- **WORK REQUEST**
Please copy exactly the lines that run from the start of the entries to the line containing "e), n) => (Err (PortError e), n)", inclusive.

- **DATA RECORDS**
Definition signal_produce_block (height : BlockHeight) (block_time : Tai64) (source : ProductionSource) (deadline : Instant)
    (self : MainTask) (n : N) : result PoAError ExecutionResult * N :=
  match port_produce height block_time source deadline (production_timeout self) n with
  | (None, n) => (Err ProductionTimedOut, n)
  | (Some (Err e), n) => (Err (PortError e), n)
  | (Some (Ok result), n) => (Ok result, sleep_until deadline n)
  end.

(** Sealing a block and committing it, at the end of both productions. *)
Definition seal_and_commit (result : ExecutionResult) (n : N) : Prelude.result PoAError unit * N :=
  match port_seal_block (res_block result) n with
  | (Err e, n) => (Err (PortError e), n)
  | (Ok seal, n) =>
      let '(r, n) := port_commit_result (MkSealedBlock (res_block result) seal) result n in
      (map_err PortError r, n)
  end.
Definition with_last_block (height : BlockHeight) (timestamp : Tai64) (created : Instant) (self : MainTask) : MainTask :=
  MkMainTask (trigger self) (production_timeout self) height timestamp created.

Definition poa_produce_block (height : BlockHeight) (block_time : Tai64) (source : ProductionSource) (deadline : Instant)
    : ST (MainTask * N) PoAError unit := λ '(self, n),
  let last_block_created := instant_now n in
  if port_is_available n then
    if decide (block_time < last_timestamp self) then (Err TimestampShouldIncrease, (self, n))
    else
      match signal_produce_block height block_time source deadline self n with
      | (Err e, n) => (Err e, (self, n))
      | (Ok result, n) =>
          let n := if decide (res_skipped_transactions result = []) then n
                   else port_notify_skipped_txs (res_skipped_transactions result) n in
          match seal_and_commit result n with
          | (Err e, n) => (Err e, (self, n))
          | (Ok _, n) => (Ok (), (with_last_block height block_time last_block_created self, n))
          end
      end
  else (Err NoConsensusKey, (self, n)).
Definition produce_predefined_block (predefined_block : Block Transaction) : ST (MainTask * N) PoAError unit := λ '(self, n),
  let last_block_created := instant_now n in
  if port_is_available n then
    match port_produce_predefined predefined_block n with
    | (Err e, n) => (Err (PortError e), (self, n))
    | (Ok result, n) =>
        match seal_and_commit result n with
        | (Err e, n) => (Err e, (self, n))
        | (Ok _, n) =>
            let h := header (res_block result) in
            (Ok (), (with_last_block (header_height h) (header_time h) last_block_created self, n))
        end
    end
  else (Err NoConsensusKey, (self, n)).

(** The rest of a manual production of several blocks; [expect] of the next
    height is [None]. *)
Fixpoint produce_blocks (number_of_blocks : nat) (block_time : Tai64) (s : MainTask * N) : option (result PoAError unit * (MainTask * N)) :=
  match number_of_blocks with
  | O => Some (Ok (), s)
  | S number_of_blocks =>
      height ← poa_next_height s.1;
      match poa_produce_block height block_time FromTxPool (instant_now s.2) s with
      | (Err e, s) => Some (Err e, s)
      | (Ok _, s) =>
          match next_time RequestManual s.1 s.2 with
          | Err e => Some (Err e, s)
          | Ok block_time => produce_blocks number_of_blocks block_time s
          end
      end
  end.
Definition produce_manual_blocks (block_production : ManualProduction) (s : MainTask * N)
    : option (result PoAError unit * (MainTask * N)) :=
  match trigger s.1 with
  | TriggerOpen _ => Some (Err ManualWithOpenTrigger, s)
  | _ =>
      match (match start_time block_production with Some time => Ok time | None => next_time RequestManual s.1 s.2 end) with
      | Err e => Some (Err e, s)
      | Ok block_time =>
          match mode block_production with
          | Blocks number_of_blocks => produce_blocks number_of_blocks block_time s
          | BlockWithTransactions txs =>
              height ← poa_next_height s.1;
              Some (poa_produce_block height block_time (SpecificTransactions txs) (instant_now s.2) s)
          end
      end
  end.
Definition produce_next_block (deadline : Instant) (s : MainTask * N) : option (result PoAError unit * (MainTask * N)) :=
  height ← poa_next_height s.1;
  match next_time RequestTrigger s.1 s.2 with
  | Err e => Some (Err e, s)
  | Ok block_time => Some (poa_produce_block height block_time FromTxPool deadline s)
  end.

- **ANSWER SPACE**
Definition signal_produce_block (height : BlockHeight) (block_time : Tai64) (source : ProductionSource) (deadline : Instant)
    (self : MainTask) (n : N) : result PoAError ExecutionResult * N :=
  match port_produce height block_time source deadline (production_timeout self) n with
  | (None, n) => (Err ProductionTimedOut, n)
  | (Some (Err e), n) => (Err (PortError e), n)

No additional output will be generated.